Task statement.
Lines in the listing below may contain the string "Lemma". Say how many do, giving only the number.

- - -

Definition IEC_SUFFIX : string := "i".
Definition EXPONENTS : IndexMap string Z :=
  [("n", -3); ("u", -2); ("m", -1); ("k", 1); ("K", 1); ("M", 2); ("G", 3); ("T", 4); ("P", 5)].
Definition INVALID_UNITS : list string := ["ni"; "ui"; "mi"; "ki"].

(** The [Debug] form of a suffix, and the factor its arm divides by. *)
Definition suffix_name (suffix : to_unit_suffix) : string :=
  match suffix with
  | Un => "n" | Uu => "u" | Um => "m" | Uk => "k" | UK => "K" | UM => "M" | UG => "G" | UT => "T"
  | UP => "P" | UKi => "Ki" | UMi => "Mi" | UGi => "Gi" | UTi => "Ti" | UPi => "Pi"
  end.
(** [1e-09] and the other fractions are the doubles nearest to them, which is
    what dividing one by the power of ten rounds to. *)
Definition suffix_factor (suffix : to_unit_suffix) : f64 :=
  match suffix with
  | Un => f_div (f_of_int 1) (f_of_int (10 ^ 9))
  | Uu => f_div (f_of_int 1) (f_of_int (10 ^ 6))
  | Um => f_div (f_of_int 1) (f_of_int (10 ^ 3))
  | Uk | UK => f_of_int (10 ^ 3)
  | UM => f_of_int (10 ^ 6)
  | UG => f_of_int (10 ^ 9)
  | UT => f_of_int (10 ^ 12)
  | UP => f_of_int (10 ^ 15)
  | UKi => f_of_int (2 ^ 10)
  | UMi => f_of_int (2 ^ 20)
  | UGi => f_of_int (2 ^ 30)
  | UTi => f_of_int (2 ^ 40)
  | UPi => f_of_int (2 ^ 50)
  end.

Definition to_unit (num : f64) (suffix : to_unit_suffix) : string :=
  pretty (f_to_i64 (f_div num (suffix_factor suffix))) +:+ suffix_name suffix.

(** [number.parse::<i64>()]: an optional sign and decimal digits, in range. *)
Fixpoint digits_value (s : string) (acc : Z) : option Z :=
  match s with
  | EmptyString => Some acc
  | String a s => d ← digit_of a; digits_value s (acc * 10 + d)
  end.
Definition parse_digits1 (s : string) : option Z :=
  if str_is_empty s then None else digits_value s 0.
Definition parse_i64 (s : string) : option Z :=
  v ← match s with
      | String "-" s => Z.opp <$> parse_digits1 s
      | String "+" s => parse_digits1 s
      | s => parse_digits1 s
      end;
  if in_i64 v then Some v else None.

(** [s.ends_with("i")] *)
Definition ends_with_i (s : string) : bool := ends_with_byte "i" s.

Definition validate_unit (suffix : string) : Res unit :=
  let invalid := Panic (PanicMsg ("Invalid suffix " +:+ suffix)) in
  if str_is_empty suffix || Nat.ltb 2 (slen suffix) then invalid
  else if elem suffix INVALID_UNITS then invalid
  else k ← first_byte suffix; if contains_key k EXPONENTS then Ok tt else invalid.

(** [&quantity[i..j]]: both offsets on character boundaries. *)
Definition boundary (i : nat) (s : string) : bool :=
  match str_drop i s with
  | EmptyString => Nat.leb i (slen s)
  | String a _ => negb (is_cont a)
  end.
Definition slice_checked (i j : nat) (s : string) : Res string :=
  if boundary i s && boundary j s then Ok (str_slice i j s) else Panic CharBoundary.

Section Units.
Context {HP : Profile}.
(** [f64::powf] is the platform's [pow]. *)
Variable powf : f64 → f64 → f64.

(** The number and the suffix of a quantity. *)
Definition split_quantity (quantity : string) : Res (string * option string) :=
  let n := slen quantity in
  iec ← (if Nat.leb 2 n then s ← slice_checked (n - 1) n quantity; Ok (seq s IEC_SUFFIX)
         else Ok false);
  if iec : bool then
    k ← slice_checked (n - 2) (n - 1) quantity;
    if contains_key k EXPONENTS then
      number ← slice_checked 0 (n - 2) quantity;
      suffix ← slice_checked (n - 2) n quantity;
      Ok (number, Some suffix)
    else Ok (quantity, None)
  else if Nat.leb 1 n then
    k ← slice_checked (n - 1) n quantity;
    if contains_key k EXPONENTS then
      number ← slice_checked 0 (n - 1) quantity;
      Ok (number, Some k)
    else Ok (quantity, None)
  else Ok (quantity, None).

(** The suffix is validated by its first letter only; the exponent is used as a
    [u32]. *)
Definition to_quantity (quantity : string) : Res Z :=
  '(number, suffix) ← split_quantity quantity;
  if str_is_empty number then Panic (PanicMsg "number can't be empty")
  else
    number ← unwrap (parse_i64 number);
    match suffix with
    | None => Ok number
    | Some suffix =>
        k ← slice_checked 0 1 suffix;
        validate_unit k;;
        let base := if ends_with_i suffix then 1024 else 1000 in
        exponent ← unwrap (map_get k EXPONENTS);
        p ← arith 64 (base ^ as_u32 exponent);
        arith 64 (number * p)
    end.

Definition cal_num (value : Z) (unit : string) : Res f64 :=
  validate_unit unit;;
  iec ← (if Nat.ltb 1 (slen unit) then s ← slice_checked 1 2 unit; Ok (seq s IEC_SUFFIX)
         else Ok false);
  let base := if iec : bool then f_of_int 1024 else f_of_int 1000 in
  unit ← (if iec then slice_checked 0 1 unit else Ok unit);
  match map_get unit EXPONENTS with
  | Some exponent => Ok (f_mul (f_of_int value) (powf base (f_of_int exponent)))
  | None => Panic (PanicMsg ("invalid unit " +:+ unit))
  end.

Definition f64_unit_value (unit : string) : f64 :=
  if seq unit "n" then f_div (f_of_int 1) (f_of_int (10 ^ 9))
  else if seq unit "u" then f_div (f_of_int 1) (f_of_int (10 ^ 6))
  else if seq unit "m" then f_div (f_of_int 1) (f_of_int (10 ^ 3))
  else f_of_int 1.

Definition u64_unit_value (unit : string) : Z :=
  default 1 (map_get unit
    [("k", 1000); ("K", 1000); ("M", 1000000); ("G", 1000000000); ("T", 1000000000000);
     ("P", 1000000000000000); ("Ki", 1024); ("Mi", 1048576); ("Gi", 1073741824);
     ("Ti", 1099511627776); ("Pi", 1125899906842624)]).

(** In [i128]: the product of an [i64] and a [u64] always fits. *)
Definition real_uint_value (raw : Z) (unit : string) : Res Z :=
  arith 128 (raw * u64_unit_value unit).

End Units.

(** ** Decimal numerals *)

Fixpoint all_digits (s : string) : bool :=
  match s with
  | EmptyString => true
  | String a s => is_some (digit_of a) && all_digits s
  end.

Lemma digit_of_pretty x :
  (x < 10)%N → digit_of (pretty_N_char x) = Some (Z.of_N x).
Proof.
  intros Hx. assert (∀ n : nat, (n < 10)%nat → digit_of (pretty_N_char (N.of_nat n)) = Some (Z.of_nat n)) as H.
  { intros n Hn. do 10 (destruct n as [|n]; [reflexivity|]). lia. }
  specialize (H (N.to_nat x) ltac:(lia)). rewrite N2Nat.id in H. rewrite H. f_equal. lia.
Qed.

Lemma pretty_N_go_digits x s :
  digits_value (pretty_N_go x s) 0 = digits_value s (Z.of_N x) ∧
  ∃ p, pretty_N_go x s = p +:+ s ∧ all_digits p = true ∧ (x ≠ 0%N → p ≠ EmptyString).
Proof.
  revert s. induction (N.lt_wf_0 x) as [x _ IH]; intros s.
  destruct (decide (x = 0)%N) as [->|Hx]; [split; [done|by exists ""]|].
  rewrite pretty_N_go_step by lia.
  assert (x mod 10 < 10)%N as Hm by (apply N.mod_lt; lia).
  destruct (IH (x / 10)%N ltac:(apply N.div_lt; lia)
              (String (pretty_N_char (x mod 10)) s)) as [-> (p & -> & Hp & _)].
  split.
  - simpl. rewrite digit_of_pretty by done. simpl. f_equal.
    rewrite (N.div_mod x 10) at 3 by lia. lia.
  - exists (p +:+ String (pretty_N_char (x mod 10)) ""). split_and!.
    + by rewrite str_app_assoc.
    + clear -Hp Hm. induction p as [|a p IHp]; simpl in *.
      * by rewrite digit_of_pretty.
      * apply andb_true_iff in Hp as [-> Hp]. by apply IHp.
    + by destruct p.
Qed.

Lemma pretty_N_digits (x : N) :
  digits_value (pretty x) 0 = Some (Z.of_N x) ∧ all_digits (pretty x) = true ∧
  pretty x ≠ EmptyString.
Proof.
  unfold pretty, pretty_N. destruct (decide (x = 0)%N) as [->|Hx]; [done|].
  destruct (pretty_N_go_digits x "") as [-> (p & -> & Hp & Hne)].
  rewrite str_app_nil_r. auto.
Qed.
Lemma reg_list ad i al fl : reg (Arc ad (TList i) al fl) = true → reg i = true.
Proof using. done. Qed.
Lemma reg_dict ad k v at_ al fl :
  reg (Arc ad (TDict (MkDictType k v at_)) al fl) = true → reg k = true ∧ reg v = true.
Proof using. by intros [? ?]%andb_true_iff. Qed.
Lemma reg_union ad ts al fl t : reg (Arc ad (TUnion ts) al fl) = true → t ∈ ts → reg t = true.
Proof using.
  simpl. intros H Ht. rewrite forallb_forall in H. apply H. by apply list_elem_of_In.
Qed.
Lemma reg_return ad f al fl : reg (Arc ad (TFunction f) al fl) = true → reg (return_ty f) = true.
Proof using. destruct f. simpl. by intros [_ ?]%andb_true_iff. Qed.
Lemma reg_param ad f al fl p :
  reg (Arc ad (TFunction f) al fl) = true → p ∈ params f → reg (param_ty p) = true.
Proof using.
  destruct f. simpl. intros [H _]%andb_true_iff Hp.
  rewrite forallb_forall in H. apply list_elem_of_In in Hp. specialize (H p Hp). by destruct p.
Qed.

Lemma le_refl a c : wf_type a = true → reg a = true → le a a c = true.
Proof using.
  revert c. induction a as [a IH] using type_size_ind. intros c Ha Hr.
  destruct a as [ad k al fl].
  destruct k as [| | | | | | | | | |i|[dk dv dat]|ts|s|n|f| | |].
  13: { rewrite le_union_l by done. apply forallb_forall. intros t Ht%list_elem_of_In.
        pose proof (wft_union _ _ _ _ _ Ha Ht). pose proof (reg_union _ _ _ _ _ Hr Ht).
        apply (le_into_union _ _ t); [done..|]. apply IH; [by apply size_union|done..]. }
  all: rewrite rel_unfold by done; unfold rel_body; simpl kind; cbn [is_TAny is_TNone];
       rewrite ?andb_false_r; cbn [orb]; try done.
  - by rewrite orb_true_r.
  - by destruct v.
  - apply Z.eqb_refl.
  - cbn [kind_eq kind_eq_with]. by rewrite f_eq_refl.
  - by apply bool_decide_true.
  - apply IH; [rewrite size_list; lia|by eapply wft_list|by eapply reg_list].
  - destruct (wft_dict _ _ _ _ _ _ Ha) as [??], (reg_dict _ _ _ _ _ _ Hr) as [??].
    rewrite !IH; try done; rewrite size_dict; lia.
  - apply is_sub_schema_refl.
  - unfold number_multiplier_subsume, string_eq. rewrite Z.eqb_refl, bool_decide_true by done.
    by destruct (nm_is_literal n).
  - rewrite Nat.eqb_refl. rewrite IH; [|apply size_return|by eapply wft_return|by eapply reg_return].
    rewrite andb_true_r. simpl.
    assert (∀ p, p ∈ params f → le (param_ty p) (param_ty p) c = true) as Hp.
    { intros p Hp. apply IH; [by apply size_param|by eapply wft_param|by eapply reg_param]. }
    clear -Hp. induction (params f) as [|p ps IH]; [done|]. simpl.
    rewrite Hp by by left. apply IH. intros q Hq. apply Hp. by right.
  - by apply bool_decide_true.
  - by apply bool_decide_true.
Qed.

Lemma params_body_trans ps ps' ps'' :
  length ps = length ps' → length ps' = length ps'' →
  params_body le ps ps' false = true → params_body le ps' ps'' false = true →
  (∀ p p' p'', p ∈ ps → p' ∈ ps' → p'' ∈ ps'' →
     le (param_ty p') (param_ty p) false = true → le (param_ty p'') (param_ty p') false = true →
     le (param_ty p'') (param_ty p) false = true) →
  params_body le ps ps'' false = true.
Proof using.
  revert ps' ps''. induction ps as [|p ps IH]; intros [|p' ps'] [|p'' ps''] L1 L2 H1 H2 H; try done.
  simpl in *. apply andb_true_iff in H1 as [H1 H1'], H2 as [H2 H2']. apply andb_true_iff. split.
  - apply (H p p' p''); [by left..|done|done].
  - apply (IH ps'); [lia..|done|done|]. intros q q' q'' ???. apply H; by right.
Qed.

Definition leaf (t : TypeRef) : bool :=
  match kind t with TAny | TNone | TUnion _ => false | _ => true end.
Lemma le_leaf a b :
  wf_type a = true → wf_type b = true → leaf a = true → leaf b = true →
  le a b false = rel_body f64_to_string le a b false.
Proof using. intros. by rewrite rel_unfold. Qed.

- - -

Result of the exercise.
11